The S&P 500 gained 8.9% during the third quarter, putting its year-to-date return at 5.1%, while other broad stock indices gained between 4% and 9% for the quarter but remain in negative territory through the first nine months of 2020. A moderate asset allocation is likely up between 2 and 4% for the year.
The third quarter saw a sharp rebound in US economic data. US GDP made headlines after dropping 31.4% in the second quarter. JP Morgan expects GDP to rise 35% in the 3rd quarter. This doesn’t get the economy back to its pre-pandemic size (that would take a 53.3% jump in Q3 GDP). It does indicate that the sharp pain of the pandemic may be relatively short-lived. Similarly, of the 22.2 million jobs that were lost over the course of 2 months, 11.4 million have been regained. The unemployment rate dropped from 14.7% in April to 7.9% today. Some are calling this a ‘K’ shaped recovery as sectors like technology have recovered well, but leisure, hospitality, and retail continue to struggle.

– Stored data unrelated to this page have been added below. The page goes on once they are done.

(* ===== verification/RdmaAlloc.v ===== *)
(** The block list of the simulated remote memory: the loops of
    [rdma_sim_allocate] and [rdma_sim_free] in [src/src/rdma_sim.c], with
    their invariant.  The list is private to its file, so it is a Rocq list
    in list order. *)

From S2P Require Import Prelude UserPage.

Local Open Scope Z_scope.

Definition SIM_REMOTE_MEMORY_SIZE : Z := 1 * 1024 * 1024 * 1024.
Definition SIM_REMOTE_MEMORY_ALIGN : Z := 4096.

Record mem_block_t : Type := mk_block {
  blk_addr : Z;
  blk_size : Z;
  blk_free : bool;
}.

#[export] Instance mem_block_eq_dec : EqDecision mem_block_t.
Proof. solve_decision. Defined.

(** [(size + ALIGN - 1) & ~(ALIGN - 1)] on [size_t]. *)
Definition align_size (size : Z) : Z :=
  Z.land (u64 (u64 (size + SIM_REMOTE_MEMORY_ALIGN) - 1))
         (Z.lxor (SIM_REMOTE_MEMORY_ALIGN - 1) (2 ^ 64 - 1)).

(** The loop of [rdma_sim_allocate] for an aligned [size]: first fit, split
    when the block is larger; [malloc_ok] is whether the [malloc] of the
    remainder's node succeeds. *)
Fixpoint alloc_block (malloc_ok : bool) (size : Z) (bs : list mem_block_t) : option (Z * list mem_block_t) :=
  match bs with
  | [] => None
  | current :: next =>
      if blk_free current && (size <=? blk_size current) then
        let taken := mk_block (blk_addr current) size false in
        Some (blk_addr current,
          if (size <? blk_size current) && malloc_ok
          then taken :: mk_block (u64 (blk_addr current + size)) (u64 (blk_size current - size)) true :: next
          else taken :: next)
      else
        match alloc_block malloc_ok size next with
        | Some (a, next') => Some (a, current :: next')
        | None => None
        end
  end.

(** Merge a freed block with its successor, when that is free and adjacent. *)
Definition merge_next (current : mem_block_t) (next : list mem_block_t) : mem_block_t * list mem_block_t :=
  match next with
  | to_free :: next' =>
      if blk_free to_free && (u64 (blk_addr current + blk_size current) =? blk_addr to_free)
      then (mk_block (blk_addr current) (u64 (blk_size current + blk_size to_free)) true, next')
      else (mk_block (blk_addr current) (blk_size current) true, next)
  | [] => (mk_block (blk_addr current) (blk_size current) true, [])
  end.

(** Merge a freed block into its predecessor, when that is free and adjacent. *)
Definition merge_prev (prev : option mem_block_t) (current : mem_block_t) (next : list mem_block_t) : list mem_block_t :=
  match prev with
  | Some p =>
      if blk_free p && (u64 (blk_addr p + blk_size p) =? blk_addr current)
      then mk_block (blk_addr p) (u64 (blk_size p + blk_size current)) true :: next
      else p :: current :: next
  | None => current :: next
  end.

Testing for the pandemic increased from about 600,000 tests per day at the end of June to about 1 million tests per day now. Hospitalizations stood at about 35,000 at the end of the second quarter, peaked at 59,000 in July, and have since dropped to 31,000. There are 11 vaccines in Phase III trials.
America will hold a Presidential election before our next commentary is published. JP Morgan’s Dr. David Kelly says the best case scenario is a decisive election result. A clear winner will remove a large source of uncertainty. We don’t normally make election predictions, but a safe bet is that more ballots will not be cast at all than will go to the winner. Theodore Roosevelt was the last US President to earn the majority of eligible voters’ ballots, over 100 years ago. We encourage you to express your political opinion in the polling booth, not your portfolio. The portfolio is constructed to outlast politicians, not in reaction to them.
To fight the election noise, be mindful that social media posts that make people mad drive the most interaction. It should not surprise us that social media’s algorithms show us less of what we might like and more of what will drive us up the wall. They want to push your buttons so you will push their (like, upvote, downvote, favorite, etc) buttons back. The more user engagement, the more advertising dollars they can generate. “It’s an attention economy, and businesses want you engaged. How do they get engagement? Well, they give you little dopamine hits, and … get you riled up.” says MIT professor Sinan Aral, “We know strong emotions get us engaged, so [that favors] anger and salacious content.”